[Exercise data]
▬▬▬▬▬▬

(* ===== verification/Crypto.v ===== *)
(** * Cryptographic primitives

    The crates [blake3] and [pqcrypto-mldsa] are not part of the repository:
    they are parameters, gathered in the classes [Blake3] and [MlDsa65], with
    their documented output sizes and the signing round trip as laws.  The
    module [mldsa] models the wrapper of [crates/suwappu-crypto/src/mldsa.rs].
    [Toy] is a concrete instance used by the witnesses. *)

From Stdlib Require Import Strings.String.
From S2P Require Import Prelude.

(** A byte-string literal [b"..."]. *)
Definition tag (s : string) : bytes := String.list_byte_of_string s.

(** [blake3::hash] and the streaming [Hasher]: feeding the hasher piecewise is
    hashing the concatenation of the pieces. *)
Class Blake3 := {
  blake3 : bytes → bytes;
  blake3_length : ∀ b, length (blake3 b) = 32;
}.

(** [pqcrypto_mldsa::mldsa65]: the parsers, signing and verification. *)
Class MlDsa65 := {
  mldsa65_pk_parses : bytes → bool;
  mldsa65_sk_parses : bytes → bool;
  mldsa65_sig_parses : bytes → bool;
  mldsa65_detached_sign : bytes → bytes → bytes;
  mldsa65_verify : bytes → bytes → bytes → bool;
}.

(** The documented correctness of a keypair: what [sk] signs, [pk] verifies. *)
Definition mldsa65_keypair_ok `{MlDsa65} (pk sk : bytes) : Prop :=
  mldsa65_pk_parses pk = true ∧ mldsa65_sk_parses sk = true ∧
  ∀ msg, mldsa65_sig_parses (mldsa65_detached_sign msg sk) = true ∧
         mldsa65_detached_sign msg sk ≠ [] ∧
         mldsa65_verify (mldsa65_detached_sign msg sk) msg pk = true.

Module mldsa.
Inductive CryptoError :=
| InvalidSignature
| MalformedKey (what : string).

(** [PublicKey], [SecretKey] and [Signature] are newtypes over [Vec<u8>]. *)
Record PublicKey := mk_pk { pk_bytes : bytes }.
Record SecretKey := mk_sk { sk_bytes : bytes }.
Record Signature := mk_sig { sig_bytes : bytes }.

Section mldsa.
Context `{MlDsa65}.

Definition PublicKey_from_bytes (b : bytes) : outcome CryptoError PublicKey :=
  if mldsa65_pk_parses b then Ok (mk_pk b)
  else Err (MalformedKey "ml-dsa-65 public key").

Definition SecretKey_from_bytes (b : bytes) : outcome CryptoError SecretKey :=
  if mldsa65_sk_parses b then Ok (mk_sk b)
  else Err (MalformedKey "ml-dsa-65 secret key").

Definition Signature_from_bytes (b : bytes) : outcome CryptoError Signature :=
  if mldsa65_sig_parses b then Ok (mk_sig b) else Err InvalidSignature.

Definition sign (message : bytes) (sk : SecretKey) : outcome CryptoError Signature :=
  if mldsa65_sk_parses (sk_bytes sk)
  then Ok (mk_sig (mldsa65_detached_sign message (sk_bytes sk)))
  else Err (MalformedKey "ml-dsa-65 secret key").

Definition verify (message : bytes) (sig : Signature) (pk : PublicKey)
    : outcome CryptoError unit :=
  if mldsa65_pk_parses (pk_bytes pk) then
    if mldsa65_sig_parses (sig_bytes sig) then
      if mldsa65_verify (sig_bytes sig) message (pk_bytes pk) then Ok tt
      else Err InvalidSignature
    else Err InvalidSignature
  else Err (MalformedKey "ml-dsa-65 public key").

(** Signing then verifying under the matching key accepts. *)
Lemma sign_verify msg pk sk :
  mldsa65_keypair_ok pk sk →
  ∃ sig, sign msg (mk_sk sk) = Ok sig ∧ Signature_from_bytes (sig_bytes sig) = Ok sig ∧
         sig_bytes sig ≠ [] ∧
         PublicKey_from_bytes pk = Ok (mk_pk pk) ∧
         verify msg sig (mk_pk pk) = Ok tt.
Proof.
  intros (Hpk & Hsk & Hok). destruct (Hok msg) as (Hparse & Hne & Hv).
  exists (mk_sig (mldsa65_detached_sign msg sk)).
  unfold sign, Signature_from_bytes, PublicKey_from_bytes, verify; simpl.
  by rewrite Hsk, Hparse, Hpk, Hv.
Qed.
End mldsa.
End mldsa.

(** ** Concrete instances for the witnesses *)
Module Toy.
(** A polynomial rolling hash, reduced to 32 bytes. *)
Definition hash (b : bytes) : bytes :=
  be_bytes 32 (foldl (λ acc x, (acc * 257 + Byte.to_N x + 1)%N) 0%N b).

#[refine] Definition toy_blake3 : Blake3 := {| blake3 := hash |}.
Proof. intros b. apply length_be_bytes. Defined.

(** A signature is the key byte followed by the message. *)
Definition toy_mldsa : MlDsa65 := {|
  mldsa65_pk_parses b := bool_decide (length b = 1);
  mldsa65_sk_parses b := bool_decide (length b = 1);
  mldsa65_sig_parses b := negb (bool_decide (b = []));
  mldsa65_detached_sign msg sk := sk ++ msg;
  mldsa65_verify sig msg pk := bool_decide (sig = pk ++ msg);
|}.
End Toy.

▬▬▬▬▬▬

[The task]
Exactly as written, transcribe each line of the data.

[Response]
(* ===== verification/Crypto.v ===== *)
(** * Cryptographic primitives

    The crates [blake3] and [pqcrypto-mldsa] are not part of the repository:
    they are parameters, gathered in the classes [Blake3] and [MlDsa65], with
    their documented output sizes and the signing round trip as laws.  The
    module [mldsa] models the wrapper of [crates/suwappu-crypto/src/mldsa.rs].
    [Toy] is a concrete instance used by the witnesses. *)

From Stdlib Require Import Strings.String.
From S2P Require Import Prelude.

(** A byte-string literal [b"..."]. *)
Definition tag (s : string) : bytes := String.list_byte_of_string s.

(** [blake3::hash] and the streaming [Hasher]: feeding the hasher piecewise is
    hashing the concatenation of the pieces. *)
Class Blake3 := {
  blake3 : bytes → bytes;
  blake3_length : ∀ b, length (blake3 b) = 32;
}.

(** [pqcrypto_mldsa::mldsa65]: the parsers, signing and verification. *)
Class MlDsa65 := {
  mldsa65_pk_parses : bytes → bool;
  mldsa65_sk_parses : bytes → bool;
  mldsa65_sig_parses : bytes → bool;
  mldsa65_detached_sign : bytes → bytes → bytes;
  mldsa65_verify : bytes → bytes → bytes → bool;
}.

(** The documented correctness of a keypair: what [sk] signs, [pk] verifies. *)
Definition mldsa65_keypair_ok `{MlDsa65} (pk sk : bytes) : Prop :=
  mldsa65_pk_parses pk = true ∧ mldsa65_sk_parses sk = true ∧
  ∀ msg, mldsa65_sig_parses (mldsa65_detached_sign msg sk) = true ∧
         mldsa65_detached_sign msg sk ≠ [] ∧
         mldsa65_verify (mldsa65_detached_sign msg sk) msg pk = true.

Module mldsa.
Inductive CryptoError :=
| InvalidSignature
| MalformedKey (what : string).

(** [PublicKey], [SecretKey] and [Signature] are newtypes over [Vec<u8>]. *)
Record PublicKey := mk_pk { pk_bytes : bytes }.
Record SecretKey := mk_sk { sk_bytes : bytes }.
Record Signature := mk_sig { sig_bytes : bytes }.

Section mldsa.
Context `{MlDsa65}.

Definition PublicKey_from_bytes (b : bytes) : outcome CryptoError PublicKey :=
  if mldsa65_pk_parses b then Ok (mk_pk b)
  else Err (MalformedKey "ml-dsa-65 public key").

Definition SecretKey_from_bytes (b : bytes) : outcome CryptoError SecretKey :=
  if mldsa65_sk_parses b then Ok (mk_sk b)
  else Err (MalformedKey "ml-dsa-65 secret key").

Definition Signature_from_bytes (b : bytes) : outcome CryptoError Signature :=
  if mldsa65_sig_parses b then Ok (mk_sig b) else Err InvalidSignature.

Definition sign (message : bytes) (sk : SecretKey) : outcome CryptoError Signature :=
  if mldsa65_sk_parses (sk_bytes sk)
  then Ok (mk_sig (mldsa65_detached_sign message (sk_bytes sk)))
  else Err (MalformedKey "ml-dsa-65 secret key").

Definition verify (message : bytes) (sig : Signature) (pk : PublicKey)
    : outcome CryptoError unit :=
  if mldsa65_pk_parses (pk_bytes pk) then
    if mldsa65_sig_parses (sig_bytes sig) then
      if mldsa65_verify (sig_bytes sig) message (pk_bytes pk) then Ok tt
      else Err InvalidSignature
    else Err InvalidSignature
  else Err (MalformedKey "ml-dsa-65 public key").

(** Signing then verifying under the matching key accepts. *)
Lemma sign_verify msg pk sk :
  mldsa65_keypair_ok pk sk →
  ∃ sig, sign msg (mk_sk sk) = Ok sig ∧ Signature_from_bytes (sig_bytes sig) = Ok sig ∧
         sig_bytes sig ≠ [] ∧
         PublicKey_from_bytes pk = Ok (mk_pk pk) ∧
         verify msg sig (mk_pk pk) = Ok tt.
Proof.
  intros (Hpk & Hsk & Hok). destruct (Hok msg) as (Hparse & Hne & Hv).
  exists (mk_sig (mldsa65_detached_sign msg sk)).
  unfold sign, Signature_from_bytes, PublicKey_from_bytes, verify; simpl.
  by rewrite Hsk, Hparse, Hpk, Hv.
Qed.
End mldsa.
End mldsa.

(** ** Concrete instances for the witnesses *)
Module Toy.
(** A polynomial rolling hash, reduced to 32 bytes. *)
Definition hash (b : bytes) : bytes :=
  be_bytes 32 (foldl (λ acc x, (acc * 257 + Byte.to_N x + 1)%N) 0%N b).

#[refine] Definition toy_blake3 : Blake3 := {| blake3 := hash |}.
Proof. intros b. apply length_be_bytes. Defined.

(** A signature is the key byte followed by the message. *)
Definition toy_mldsa : MlDsa65 := {|
  mldsa65_pk_parses b := bool_decide (length b = 1);
  mldsa65_sk_parses b := bool_decide (length b = 1);
  mldsa65_sig_parses b := negb (bool_decide (b = []));
  mldsa65_detached_sign msg sk := sk ++ msg;
  mldsa65_verify sig msg pk := bool_decide (sig = pk ++ msg);
|}.
End Toy.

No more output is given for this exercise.